I can't even defend the Nightmare On Elm Street remake, it's just a mess from beginning to the end.

Uncle Boogeyman
Jul 22, 2007

Oliver Reed posted:

The Nightmare on Elm Street remake is so loving bad. I thought and still think Rooney Mara is a good actress but everything in that movie was awful, especially Freddy's dialogue. Anyone care enough to defend it?

I feel like someone around here defends that movie, but yeah I'm in the "atrociously loving bad" camp.

Phylodox
Mar 30, 2006



College Slice
I used to frequent a message board where (I think) one of the writers of the new Nightmare on Elm Street posted. He worked on the The Thing prequel, too. If I remember correctly, he got his career started by writing this Internet scary story about houses that eat people.

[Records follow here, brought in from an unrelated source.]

Lemma search_loop_spec fuel : ∀ n queue best settled cur overflowed,
  inv n best queue settled cur [] → pq_inv queue →
  all_extended overflowed settled best cur [] → target ∉ settled →
  (S (length edges) ≤ fuel + n)%nat →
  search_outcome (search_loop fuel (build_adjacency edges) target queue best overflowed).
Proof.
  induction fuel as [|fuel IH]; intros n queue best settled cur overflowed Hinv Hpq Hall Ht Hf;
    cbn [search_loop]; destruct (pq_pop queue) as [[c queue']|] eqn:Hpop;
    try (apply pq_pop_None in Hpop; by eapply exhausted_outcome);
    assert (items queue ≡ₚ (cand_node c, c) :: items queue') as Hperm
      by (unfold items; by rewrite (pq_pop_elems _ _ _ Hpop)).
  { apply search_inv_pops with (bound := length edges) in Hinv;
      [|apply out_degrees_bound].
    rewrite (Permutation_length Hperm) in Hinv. cbn in Hinv. lia. }
  pose proof (popped_min _ _ _ Hpq Hpop) as Hmin.
  eapply search_inv_perm in Hinv; [|exact Hperm].
  pose proof (pq_pop_inv _ _ _ Hpq Hpop) as Hpq'.
  destruct (inv_queue _ _ _ _ _ _ _ _ _ _ _ _ Hinv (cand_node c) c) as (known & Hk & _); [by left|].
  cbn in Hk. rewrite Hk.
  destruct (bool_decide_reflect (compareCandidate c known = Eq)) as [Heq|Hne]; cbn [negb].
  - assert (fresh compareCandidate (λ v, best !! v) (cand_node c, c)) as Hfresh by (by exists known).
    case_bool_decide as Hnode.
    + destruct (search_inv_optimal _ _ _ _ _ _ extend_mono extend_incr _ _ _ _ _ _ _
        Hinv Hfresh Hmin) as [Hr Hopt]. cbn.
      assert (c = mkCandidate target (cand_cost c) (cand_path c)) as Hc
        by (destruct c; cbn in *; by subst).
      rewrite Hnode in Hr, Hopt. rewrite <-Hc. eauto.
    + destruct (search_inv_settle _ _ _ _ _ _ _ _ _ _ _ _ _ Hinv Hfresh Hmin)
        as (Hinv' & Hle & Hr).
      destruct (relax_loop_inv (S n) (cand_node c :: settled) c known ltac:(by left) Heq Hr
        (adj (cand_node c)) queue' best overflowed) as (q2 & b2 & o2 & -> & Hinv2 & Hpq2 & Hall2);
        try done.
      { intros Ho v k e [->|Hv]%elem_of_cons Hk' He; [by left|].
        destruct (Hall Ho v k e Hv Hk' He) as [[_ []%elem_of_nil]|]; by right. }
      eapply IH; eauto; [|lia]. intros [?|?]%elem_of_cons; congruence.
  - eapply IH; [|done|done|done|].
    + eapply search_inv_stale; [exact Hinv|]. intros (b & Hb & Hcmp). cbn in *. congruence.
    + lia.
Qed.
End SearchCorrect.
Lemma step_direct_fallback work result request :
  result.(result_Request) = request → request.(req_State) = DirectFallback →
  triple (in_step request) (process_step keccak256 work result) (step_post work result).
Proof.
  intros <- Hst. unfold process_step. rewrite Hst.
  rewrite !(bool_decide_eq_false_2 (DirectFallback = _)) by done.
  rewrite (bool_decide_eq_true_2 (DirectFallback = DirectFallback)) by done.
  eapply triple_bind; [apply read_plan_triple|]. intros plan. cbn.
  eapply triple_bind; [apply validate_triple; by intros s [[? _] _]|]. intros [].
  case_match eqn:Hc; [apply triple_fail; [by intros s [[[? _] _] _]|done]|]. bool_to_prop.
  apply triple_ret. intros s [[[Hd Hl] Hp] Hb]. split; [done|]. split; [done|].
  right. exists plan. split_and!; try done. left. split; [by left|done].
Qed.

Lemma step_proof_ready work result request :
  result.(result_Request) = request → request.(req_State) = ProofReady →
  triple (in_step request) (process_step keccak256 work result) (step_post work result).
Proof.
  intros <- Hst. unfold process_step. rewrite Hst.
  rewrite !(bool_decide_eq_false_2 (ProofReady = _)) by done.
  rewrite (bool_decide_eq_true_2 (ProofReady = ProofReady)) by done.
  eapply triple_bind; [apply read_plan_triple|]. intros plan. cbn.
  eapply triple_bind; [apply validate_triple; by intros s [[? _] _]|]. intros [].
  case_match eqn:Hc; [apply triple_fail; [by intros s [[[? _] _] _]|done]|].
  intros s [Hs Hb]. revert s Hs. change (triple (λ s, in_step (result_Request result) s ∧
    LoadCurrentPlan (req_ID (result_Request result)) s = Ok plan)
    (proof ← M_op (BuildProof (build_request work (result_Request result) plan));
     M_ret (inl (mkResult (result_Request result) (Some plan) (Some proof)))) (step_post work result)).
  eapply triple_bind; [by apply build_triple|]. intros proof. apply triple_ret.
  intros s ([Hd Hl] & Hp & Ht & built & Hbuilt). split; [done|]. split; [done|].
  right. exists plan. split_and!; try done. right. split_and!; try done.
  exists proof, built, (req_SourceBlockHash (result_Request result)). done.
Qed.
Definition VerifyVerificationReceipt (input : VerificationReceiptInput)
    : res error VerificationReceiptBundle :=
  match input.(in_Receipt) with
  | None => invalidReceipt "missing receipt context"
  | Some receipt =>
      if (input.(in_Gateway) =?= zero_address) || (input.(in_BlockHash) =?= zero32)
         || (input.(in_ParentHash) =?= zero32)
      then invalidReceipt "missing receipt context"
      else if (input.(in_MerkleDepth) =? 0) || (Merkle.MaxTreeDepth <? input.(in_MerkleDepth))
      then invalidReceipt "invalid deployment Merkle depth"
      else if negb (receipt.(Status) =? ReceiptStatusSuccessful)
              || (receipt.(rc_TxHash) =?= zero32)
              || (receipt.(rc_BlockHash) ≠?= input.(in_BlockHash))
              || match receipt.(rc_BlockNumber) with
                 | None => true
                 | Some n => negb (n =? input.(in_BlockNumber))
                 end
              || (MaxUint32 <? receipt.(TransactionIndex))
      then invalidReceipt "failed receipt or mismatched block coordinate"
      else
        s ← scan_loop input receipt receipt.(Logs) None empty_scan;
        match s.(successLog), s.(resolutionLog) with
        | Some success, Some resolution =>
            if resolution.1.(log_Index) <=? success.1.(log_Index)
            then invalidReceipt "missing or misordered success/RequestResolved events"
            else
              _ ← verifySuccessAndResolution input.(in_Request) success.2 resolution.2;
              if negb resolution.2.(rr_NewDependency) then
                if negb (zlen s.(updates) =? 0)
                   || match s.(dependencyLog) with Some _ => true | None => false end
                then invalidReceipt "existing dependency resolution emitted update evidence"
                else Ok (mkBundle success.2 resolution.2 None None s.(scan_Logs))
              else verify_new_dependency input s success resolution
        | _, _ => invalidReceipt "missing or misordered success/RequestResolved events"
        end
  end.

(** ** The receipts of the Gateway *)

Definition gateway_logs (gateway : Address) (logs : list Log) : list Log :=
  List.filter (λ l, l.(log_Address) =?= gateway) logs.

Definition coordinates (input : VerificationReceiptInput) (receipt : EthReceipt)
    (logs : list Log) : Prop :=
  Forall (λ l, l.(log_BlockHash) = input.(in_BlockHash) ∧
               l.(log_BlockNumber) = input.(in_BlockNumber) ∧
               l.(log_TxHash) = receipt.(rc_TxHash) ∧
               l.(log_TxIndex) = receipt.(TransactionIndex)) logs ∧
  Sorted (λ a b, a.(log_Index) < b.(log_Index)) logs.

(** The success and resolution events of a request. *)
Definition resolves (request : Coordinator.Request) (success : VerificationSucceeded)
    (resolved : RequestResolved) : Prop :=
  success.(vs_RequestID) = request.(Coordinator.req_ID) ∧
  success.(vs_SourceChainID) = request.(Coordinator.req_SourceChainID) ∧
  success.(vs_SourceHeight) = request.(Coordinator.req_SourceHeight) ∧
  success.(vs_SourceBlockHash) = request.(Coordinator.req_SourceBlockHash) ∧
  success.(vs_DependencyKey) = TrustView.ComputeDependencyKey keccak256
    success.(vs_SourceChainID) success.(vs_SourceHeight) success.(vs_SourceBlockHash)
    success.(vs_SourceTrustRoot) ∧
  resolved.(rr_RequestID) = request.(Coordinator.req_ID) ∧
  resolved.(rr_Requester) = request.(Coordinator.req_Requester) ∧
  resolved.(rr_DependencyKey) = success.(vs_DependencyKey).

(** The two leaves a new dependency adds to the tree of its block: an anchor
    to the parent block, and the dependency. *)
Definition block_leaves (input : VerificationReceiptInput) (oldRoot : Hash)
    (success : VerificationSucceeded) : list Hash :=
  [LeafHash keccak256 oldRoot input.(in_ParentHash);
   LeafHash keccak256 success.(vs_SourceTrustRoot) success.(vs_SourceBlockHash)].

(** The event a Gateway emits for each of the two leaves. *)
Definition leaf_update (input : VerificationReceiptInput) (oldRoot : Hash)
    (success : VerificationSucceeded) (index : Z) : TrustRootUpdated :=
  let leaves := block_leaves input oldRoot success in
  let n := Z.to_nat index in
  mkUpdated input.(in_Request).(Coordinator.req_ID) index (Merkle.leaf_at leaves index)
    (if index =? 0 then oldRoot
     else Merkle.merkle_root keccak256 input.(in_MerkleDepth) (take n leaves))
    (Merkle.merkle_root keccak256 input.(in_MerkleDepth) (take (S n) leaves))
    (index =? 0).

Definition recorded_dependency (success : VerificationSucceeded) : DependencyRecorded :=
  mkRecorded success.(vs_DependencyKey) success.(vs_RequestID) success.(vs_SourceChainID)
    success.(vs_SourceHeight) success.(vs_SourceBlockHash) success.(vs_SourceTrustRoot) 1.

(** The logs of the Gateway in a successful verification: success and
    resolution when the dependency was known, and between them the two leaf
    updates and the recorded dependency when it is new. *)
Inductive verification_logs (input : VerificationReceiptInput) :
    list Log → VerificationReceiptBundle → Prop :=
| existing_dependency slog rlog success resolved :
    succeeded_log slog success → resolved_log rlog resolved →
    resolves input.(in_Request) success resolved → resolved.(rr_NewDependency) = false →
    verification_logs input [slog; rlog] (mkBundle success resolved None None [slog; rlog])
| new_dependency slog alog ulog dlog rlog success resolved oldRoot :
    let leaves := block_leaves input oldRoot success in
    succeeded_log slog success →
    updated_log alog (leaf_update input oldRoot success 0) →
    updated_log ulog (leaf_update input oldRoot success 1) →
    recorded_log dlog (recorded_dependency success) →
    resolved_log rlog resolved →
    resolves input.(in_Request) success resolved → resolved.(rr_NewDependency) = true →
    resolved.(rr_HomeTrustRoot) = Merkle.merkle_root keccak256 input.(in_MerkleDepth) leaves →
    verification_logs input [slog; alog; ulog; dlog; rlog]
      (mkBundle success resolved (Some (recorded_dependency success))
         (Some (mkMaterial 1
            (Merkle.witness_for keccak256 input.(in_MerkleDepth) leaves 1).(Siblings)))
         [slog; alog; ulog; dlog; rlog]).

Definition valid_receipt (input : VerificationReceiptInput) (bundle : VerificationReceiptBundle)
    : Prop :=
  ∃ receipt logs,
    input.(in_Receipt) = Some receipt ∧ receipt.(Logs) = map Some logs ∧
    input.(in_Gateway) ≠ zero_address ∧ input.(in_BlockHash) ≠ zero32 ∧
    input.(in_ParentHash) ≠ zero32 ∧ 1 ≤ input.(in_MerkleDepth) ≤ 32 ∧
    receipt.(Status) = 1 ∧ receipt.(rc_TxHash) ≠ zero32 ∧
    receipt.(rc_BlockHash) = input.(in_BlockHash) ∧
    receipt.(rc_BlockNumber) = Some input.(in_BlockNumber) ∧
    receipt.(TransactionIndex) ≤ MaxUint32 ∧
    coordinates input receipt logs ∧
    verification_logs input (gateway_logs input.(in_Gateway) logs) bundle.

End Hashing.

(** ** Lemmas *)

(** *** The reconstructed witness *)

Lemma hash_at_seq (l : list Hash) n :
  (n < length l)%nat → map (Merkle.hash_at l) (seq 1 n) = take n (drop 1 l).
Proof.
  intros Hn. apply list_eq. intros i. destruct (decide (i < n)%nat) as [Hi|Hi].
  - rewrite list_lookup_fmap, lookup_seq_lt by done. rewrite lookup_take_lt, lookup_drop by done.
    cbn [fmap option_fmap option_map]. unfold Merkle.hash_at.
    destruct (lookup_lt_is_Some_2 l (1 + i)) as [x ->]; [lia|done].
  - rewrite !lookup_ge_None_2; [done| |].
    + rewrite length_take. lia.
    + rewrite length_fmap, length_seq. lia.
Qed.

Lemma sibling_path_zero keccak256 f n : ∀ k,
  Merkle.sibling_path keccak256 f n k 0 = map (λ i, Merkle.node keccak256 f i 1) (seq k n).
Proof. induction n as [|n IH]; intros k; [done|]. cbn. by rewrite <-IH. Qed.

Lemma receipt_siblings_spec keccak256 anchor leaf d zeros :
  1 ≤ d ≤ 32 → Merkle.ZeroHashes keccak256 d = Ok zeros →
  receipt_siblings anchor d zeros = (Merkle.witness_for keccak256 d [anchor; leaf] 1).(Siblings).
Proof.
  intros Hd Hz. unfold Merkle.ZeroHashes in Hz.
  rewrite (proj2 (Merkle.validateDepth_ok d ltac:(lia)) Hd) in Hz. injection Hz as <-.
  unfold receipt_siblings, Merkle.witness_for. cbn [Siblings].
  destruct (Z.to_nat d) as [|n] eqn:En; [lia|]. cbn [Merkle.sibling_path].
  f_equal. rewrite Nat.sub_succ, Nat.sub_0_r. change (Z.shiftr 1 1) with 0.
  rewrite sibling_path_zero, <-hash_at_seq
    by (cbn [length]; rewrite Merkle.length_zero_levels; lia).
  apply map_ext_in. intros i Hi%in_seq. rewrite Merkle.zero_levels_at, !Merkle.node_zero by lia.
  rewrite <-(Merkle.node_zero _ i 1). symmetry. apply Merkle.node_ext. intros j Hj.
  apply Merkle.leaf_at_beyond. change (zlen [anchor; leaf]) with 2.
  replace (Z.of_nat i) with (Z.succ (Z.of_nat (i - 1))) in Hj by lia.
  rewrite Z.pow_succ_r in Hj by lia.
  assert (0 < 2 ^ Z.of_nat (i - 1)) by (apply Z.pow_pos_nonneg; lia). lia.
Qed.

(** The two appends and the witness of a receipt, on an empty tree. *)
Lemma receipt_tree keccak256 d anchor leaf :
  1 ≤ d ≤ 32 → ∃ tree tree1 tree2 zeros,
    Merkle.NewIncrementalTree keccak256 d = Ok tree ∧
    Merkle.Append keccak256 tree anchor = Ok tree1 ∧
    Merkle.Append keccak256 tree1 leaf = Ok tree2 ∧
    Merkle.root tree1 = Merkle.merkle_root keccak256 d [anchor] ∧
    Merkle.root tree2 = Merkle.merkle_root keccak256 d [anchor; leaf] ∧
    Merkle.ZeroHashes keccak256 d = Ok zeros ∧
    receipt_siblings anchor d zeros = (Merkle.witness_for keccak256 d [anchor; leaf] 1).(Siblings) ∧
    Merkle.RootFromWitness keccak256 leaf 1 (receipt_siblings anchor d zeros) d
      = Ok (Merkle.merkle_root keccak256 d [anchor; leaf]).
Proof.
  intros Hd. assert (2 ≤ 2 ^ d) as H2 by (change 2 with (2 ^ 1) at 1; apply Z.pow_le_mono_r; lia).
  destruct (Merkle.NewIncrementalTree_represents keccak256 d Hd) as (tree & Ht & R0).
  pose proof (Merkle.Append_refines keccak256 d [] tree anchor R0) as H1.
  destruct (Merkle.Append keccak256 tree anchor) as [tree1|] eqn:E1;
    [|destruct H1 as [_ H1]; change (zlen []) with 0 in H1; lia].
  destruct H1 as [_ R1]. cbn [app] in R1.
  pose proof (Merkle.Append_refines keccak256 d [anchor] tree1 leaf R1) as H3.
  destruct (Merkle.Append keccak256 tree1 leaf) as [tree2|] eqn:E2;
    [|destruct H3 as [_ H3]; change (zlen [anchor]) with 1 in H3; lia].
  destruct H3 as [_ R2]. cbn [app] in R2.
  assert (∃ zeros, Merkle.ZeroHashes keccak256 d = Ok zeros) as [zeros Hz].
  { unfold Merkle.ZeroHashes. rewrite (proj2 (Merkle.validateDepth_ok d ltac:(lia)) Hd). eauto. }
  exists tree, tree1, tree2, zeros.
  pose proof (receipt_siblings_spec keccak256 anchor leaf d zeros Hd Hz) as Hs.
  split_and!; try done; [apply R1|apply R2|]. rewrite Hs.
  exact (Merkle.witness_closes keccak256 d [anchor; leaf] 1 Hd ltac:(lia)).
Qed.

(** *** The loop over the logs *)

Fixpoint gateway_scan (logs : list Log) (s : scan) : res error scan :=
  match logs with
  | [] => Ok s
  | item :: rest => s' ← scan_log item s; gateway_scan rest s'
  end.

Definition index_lt (a b : Log) : Prop := a.(log_Index) < b.(log_Index).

Honestly, I haven't seen the Nightmare on Elm Street remake, but, yeah, apparently it's terrible, and the The Thing prequel just kind of seemed to miss a lot of what made the original so great (the tension, the uncertainty, the atmosphere).

Shrecknet
Jan 2, 2005


I will defend that the Drug Store scene in NoES 2012 was legitimately scary. Other than that, the entire movie was a mess of 1 and New Nightmare, with the most trite "flip through photos - Oh NOOOoooooooo" scene imaginable at the end.

Basebf555
Feb 29, 2008

The greatest sensual pleasure there is is to know the desires of another!

Fun Shoe
I need to rewatch the NoES remake because I have absolutely no memory of it. I can't picture the main character, I can't think of a single scene, I have no recollection of the plot whatsoever. That can't be a good sign, but I like to give movies two shots.

Cole
Nov 24, 2004

DUNSON'D
there was no geyser scene in the nightmare remake. if that was there, it would've been a way better movie and you wouldn't have had to change anything else about it.

Shrecknet
Jan 2, 2005


Basebf555 posted:

I need to rewatch the NoES remake because I have absolutely no memory of it. I can't picture the main character, I can't think of a single scene, I have no recollection of the plot whatsoever. That can't be a good sign, but I like to give movies two shots.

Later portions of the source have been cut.